Nature’s Wonder: - Full many a glorious morning have I seen

Flatter the mountain-tops with sovereign eye,
Kissing with golden face the meadows green,
Gilding pale streams with heavenly alchemy’

However, different schools of thought support his ideologies of preserving the original Shakespearian English he used in dialogue, drama, prose, poetry, verse, sonnets, etc.

There had always been an object within his writing no matter how scholars construed them.

Tradition was never his forte though radical contemporaries tried hard as they did to destructively crticise his writing and when to the extent sneering at the composed and constituted the non-competitive era he created in relentless school of ideology.

So colossal were their impact and made other poets appear dull and listless when nature in her glory offered the best of all four seasons so much so that even winter had little flowers peering through crevices in search of day light only to die upon winter blast but not before Shakespeare caught a glimpse of them.

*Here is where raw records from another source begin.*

(* ===== verification/JobRunner.v ===== *)
(** The hosted job runner (api_runtime.py, [ReplayGraphJobRunner]): what a worker does
    with a claimed job, and with the lab before and after it.

    The runner works on its machine's [Site] and asks the control plane; the two are
    one state, so its hooks are hooks of [ReplayWorker] and it can be followed over
    either plane.  What the deployment decides (the wiring's tools, whether there is a
    bucket) is class [Deployment]; the model is class [ToolCallingModel], as everywhere.

    An invocation of the graph is one operation here: a process that dies inside it
    leaves one of the checkpoints the invocation commits, so what a later attempt may
    find as the thread is any of those. *)
From Stdlib Require Import ZArith Lia.
From stdpp Require Import prelude strings list gmap.
From S2P Require Import Prelude PyText Float64 Tools Domain World Evidence Wrappers Models GraphState GraphNodes GraphRun Report Approvals ControlPlane Workers Lab Site.
Local Open Scope Z_scope.

(** [ReplayRuntimeWiring.build], without the model: the tool registry and the model's
    name; its fourth element, the teardown, is [release_wiring]. *)
Class Deployment := {
  build_wiring : StoredIncident -> Budgets -> ScenarioFamily -> res (list (ToolName * ToolWrapper) * string);
  artifact_bucket : bool;
}.

#[export] Instance plane_beside_site {P} `{ControlPlane P} : ControlPlane (Site * P) := {|
  ask op s := let '(a, p) := ask op s.2 in (a, (s.1, p));
  with_clock n s := (s.1, with_clock n s.2)
|}.

Definition incident_answer (a : Answer) : option (res (option string)) :=
  match a with AIncident r => Some r | _ => None end.
Definition status_answer (a : Answer) : option (res (option InvestigationStatus)) :=
  match a with AStatus r => Some r | _ => None end.
Definition text_answer (a : Answer) : option (res string) :=
  match a with AText r => Some r | _ => None end.

(** [except (LabError, OSError)] *)
Definition is_lab_or_os_error (e : exn) : bool :=
  match e with LabError _ => true | _ => is_os_error e end.

Section runner.
Context `{Pydantic} `{Host} `{Clocks} `{ToolCallingModel} `{LangGraph} `{Machine} `{Deployment}.

(** * On the machine alone *)

Definition has_finalized_artifact (investigation_id : string) (s : Site) : bool :=
  match st_results s !! investigation_id with
  | Some files => is_some (files !! "report.md")
  | None => false
  end.

Definition read_artifact (investigation_id name : string) : SiteM (Text File) :=
  site_step (fun s => match st_results s !! investigation_id ≫= lookup name with
                      | Some file => (Ok file, s)
                      | None => (Err file_missing, s)
                      end).

Fixpoint read_artifacts (investigation_id : string) (names : list string) : SiteM (list (string * Text File)) :=
  match names with
  | [] => mret []
  | name :: names =>
      file ← read_artifact investigation_id name;
      rest ← read_artifacts investigation_id names;
      mret ((name, file) :: rest)
  end.

Definition upload_finalized_artifacts (investigation_id : string) : SiteM unit :=
  if artifact_bucket
  then artifacts ← read_artifacts investigation_id ARTIFACT_NAMES;
       write_investigation_artifacts investigation_id artifacts
  else mret tt.

(** The report a finished job hands to the control plane. *)
Definition report_artifact_of (investigation_id : string) : string := investigation_id +:+ "/report.md".

(** The reserved incident's run, created if no incident file is there. *)
Definition prepare_lab (claim : WorkerClaim) (incident_id : string) : LabM unit :=
  id ← lift_result (validated_run_paths incident_id);
  s ← get_state;
  match lb_runs s !! id ≫= rn_incident with
  | Some _ => mret tt
  | None =>
      _ ← match lb_runs s !! id with
          | Some _ => reset_scenario id
          | None => mret tt
          end;
      _ ← start_scenario (value (wc_scenario_family claim)) (value (wc_seed claim)) (Some id);
      mret tt
  end.

(** What the graph is built from. *)
Definition job_investigation (incident : StoredIncident) (registry : list (ToolName * ToolWrapper)) : Investigation := {|
  iv_scope := si_scope incident; iv_packet := si_packet incident; iv_budgets := DEFAULT_BUDGETS;
  iv_registry := registry; iv_suppress_escalation := false; iv_no_tool_baseline := false |}.

Definition site_world (s : Site) : World := lb_world (st_lab s).

(** The thread and the world after an invocation. *)
Definition moved (investigation_id : string) (cp : option Checkpoint) (w : World) (s : Site) : Site :=
  let lab := (st_lab s) <| lb_world := w |> in
  let threads := match cp with None => st_threads s | Some cp => <[investigation_id := cp]> (st_threads s) end in
  s <| st_lab := lab |> <| st_threads := threads |>.

(** Recover the thread, or start it, or resume it with the owner's decision. *)
Definition advance_graph (claim : WorkerClaim) (incident : StoredIncident)
    (registry : list (ToolName * ToolWrapper)) (model_name : string) : SiteM (Outcome * list RunEvent) := fun s =>
  let id := wc_investigation_id claim in
  let iv := job_investigation incident registry in
  let thread := st_threads s !! id in
  match wc_checkpoint_id claim with
  | None =>
      let '(r, recorded, cp, w) :=
        match recover_graph_investigation iv thread (site_world s) with
        | Some recovered => recovered
        | None => run_graph_investigation iv (Some id) model_name (si_evidence incident) (site_world s)
        end in
      (o ← r; Ok (o, recorded), moved id (Some cp) w s)
  | Some _ =>
      match wc_owner_decision claim with
      | None => (Err corrupt, s)
      | Some d =>
          let '(r, recorded, cp, w) :=
            resume_graph_investigation iv thread (od_decision d) (od_rejection_note d) (site_world s) in
          (result ← r; Ok (Finished result, recorded), moved id cp w s)
      end
  end.

(** [release()] *)
Definition release_wiring : SiteM unit := site_step (fun s => (Ok tt, s)).

(** From the verified incident to the outcome. *)
Definition run_graph (claim : WorkerClaim) (incident : StoredIncident)
    (registry : list (ToolName * ToolWrapper)) (model_name : string) : SiteM WorkerOutcome :=
  _ ← site_step (fun s => (Ok tt, s));
  outcome ← advance_graph claim incident registry model_name;
  match outcome.1 with
  | Escalated e => mret (PausedWorkerOutcome (es_checkpoint_id e))
  | Finished result =>
      _ ← finalize_investigation (res_report result) outcome.2 (res_evidence result) (res_receipts result)
            (render_report (res_report result) (res_evidence result) (res_receipts result) model_name);
      _ ← upload_finalized_artifacts (wc_investigation_id claim);
      mret (FinalizedWorkerOutcome (report_artifact_of (wc_investigation_id claim)))
  end.

Definition run_claimed (claim : WorkerClaim) (incident_id : string) : SiteM WorkerOutcome :=
  _ ← lift_lab (prepare_lab claim incident_id);
  incident ← lift_lab (load_verified_incident incident_id);
  wiring ← site_step (fun s => (build_wiring incident DEFAULT_BUDGETS (wc_scenario_family claim), s));
  finally_do (run_graph claim incident wiring.1 wiring.2) release_wiring.

(** The marker's text, if there is one. *)
Definition active_marker : LabM (option string) :=
  try_except (text ← read_marker; mret (Some text))
    (fun e => if is_named "FileNotFoundError" e then mret None else raise e).

(** [reset_scenario], or [release_scenario] when the run cannot be removed. *)
Definition reset_or_release (incident_id : string) : SiteM unit :=
  lift_lab (try_except (reset_scenario incident_id)
    (fun e => if is_lab_or_os_error e then release_scenario incident_id else raise e)).

(** * Beside the control plane *)

Section beside_plane.
Context {P : Type} `{ControlPlane P}.
Notation JobM := (ST (Site * P) exn).

Definition lift_site {A} (m : SiteM A) : JobM A := fun s =>
  let '(r, site) := m s.1 in (r, (site, s.2)).

Definition run (claim : WorkerClaim) : JobM WorkerOutcome :=
  s ← get_state;
  if has_finalized_artifact (wc_investigation_id claim) s.1
  then _ ← lift_site (upload_finalized_artifacts (wc_investigation_id claim));
       mret (FinalizedWorkerOutcome (report_artifact_of (wc_investigation_id claim)))
  else
    incident_id ← match wc_incident_id claim with
                  | Some id => mret id
                  | None => asking (op_reserve_incident (wc_investigation_id claim) (wc_claim_token claim)) text_answer
                  end;
    lift_site (run_claimed claim incident_id).

Definition reconcile_scenarios : JobM unit :=
  marker ← lift_site (lift_lab active_marker);
  match marker with
  | None => mret tt
  | Some incident_id =>
      if isalnum incident_id
      then status ← asking (op_scenario_status incident_id) status_answer;
           match status with
           | None | Some I_PAUSED_APPROVAL => lift_site (lift_lab (release_scenario incident_id))
           | Some I_FAILED_SAFE | Some I_COMPLETED => lift_site (reset_or_release incident_id)
           | _ => mret tt
           end
      else raise corrupt
  end.

Definition release_paused_scenario (claim : WorkerClaim) : JobM unit :=
  incident_id ← asking (op_incident_id_for (wc_investigation_id claim)) incident_answer;
  match incident_id with
  | None => mret tt
  | Some id => lift_site (lift_lab (release_scenario id))
  end.

Definition release_finalized_scenario (claim : WorkerClaim) : JobM unit :=
  incident_id ← asking (op_incident_id_for (wc_investigation_id claim)) incident_answer;
  match incident_id with
  | None => mret tt
  | Some id => lift_site (reset_or_release id)
  end.

Definition release_failed_scenario (claim : WorkerClaim) : JobM unit := release_finalized_scenario claim.

(** The worker [app] builds around the runner. *)
Definition hosted_worker : ReplayWorker := {|
  rw_reconcile := Some reconcile_scenarios;
  rw_on_paused := Some release_paused_scenario;
  rw_on_finalized := Some release_finalized_scenario;
  rw_on_failed := Some release_failed_scenario |}.
End beside_plane.
End runner.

He was able to appreciate their contribution in some small way.

He was by birth and instinct a countryman and raised in the native Warwickshire among the environment that made early impressions in his young mind he carried through to his writings.

His parents from both sides belonged to farming families and not far from his birthplace, Stratford-upon-Avon which at that time was a little market town.

It linked the River Avon the poet cherished, holding back memories with snow-white gliding swans beside the open fields and pastures.

As he grew up in the freshness of the rural and left behind Stratford when London beckoned him where he made his fortune and name as a poet, Shakespeare remained the man from the native village that divided the Arden woodlands and forests.

Very often he wandered in the land at Welcomb on her rising ground looking beyond the river valley and perhaps made his fortune as playwright and part owner of the Globe Theatre.

Over twenty-nine scenes containing flowers and foliage are found in his writing adding so much beauty and character upon his wondrous writings.

He was such an accurate observer never missing any detail as to their individuality that made him a natural botanist.

Where the bee sucks, there suck!
In a cowslip’s bell I lie.
There I couch when owls do cry.
On the bat’s back I do fly

After summer merrily…….

Beautiful and simple are these wonders of a child’s world of imagination that Shakespeare wrote for them with flying bats, sleeping fairies, crying owls surrounded by nature and her flowers of spring.

I can count up to twenty five flowers named by the poet across his plays and they are all found in the woodlands of Warwickshire during the four seasons and belong to the Bard, I suppose. The ones used in the article are Pansies, Daffodils, Lilies and Oxlips and their photographs original.

For children, he was a favourite in the only play written from them. In Tempest, he uses the cowslip where Ariel would curl and lie, denoting their size.

The Fauna And Flora: The tail-wagging animals that show affection and trust such as dear and domesticated or street dogs, groveling and lavishing caresses and all plants characteristics of composite flowers and flowers of particular epoch reminding us of Fauna, the Goddess of Flowers. …..

The Rose:- ‘Of all flowers, Methinks a Rose is best

It is the very emblem of a maid.
For when the west winds court her gently,

How modestly she blows and paints the sun
With her chaste blushes. When the North winds hears her

Rude and impatient, then like chastity,
She locks her beauties in her bud again.
And leaves him to base briers.

One can still experience and see what life was like for the young Shakespeare growing up in Stratford-upon-Avon at his home in Henley Street where the garden still contains many plants, herbs and flowers as were in his time many of whom are mentioned by him in his plays…….

In the Chancel of the Holy Trinity Church are found the graves of William Shakespeare, Anne Hathaway, Thomas Nash, Dr. John Hall and his wife Susanna Shakespeare.

The church contains a fine set of 15th C. Misericords and an ancient chained Holy Bible. It is open all year for visitors to examine and pay their respects to the Shakespeare family as no visit to Stratford-upon-Avon is completes without stopping off at Holy Trinity Church.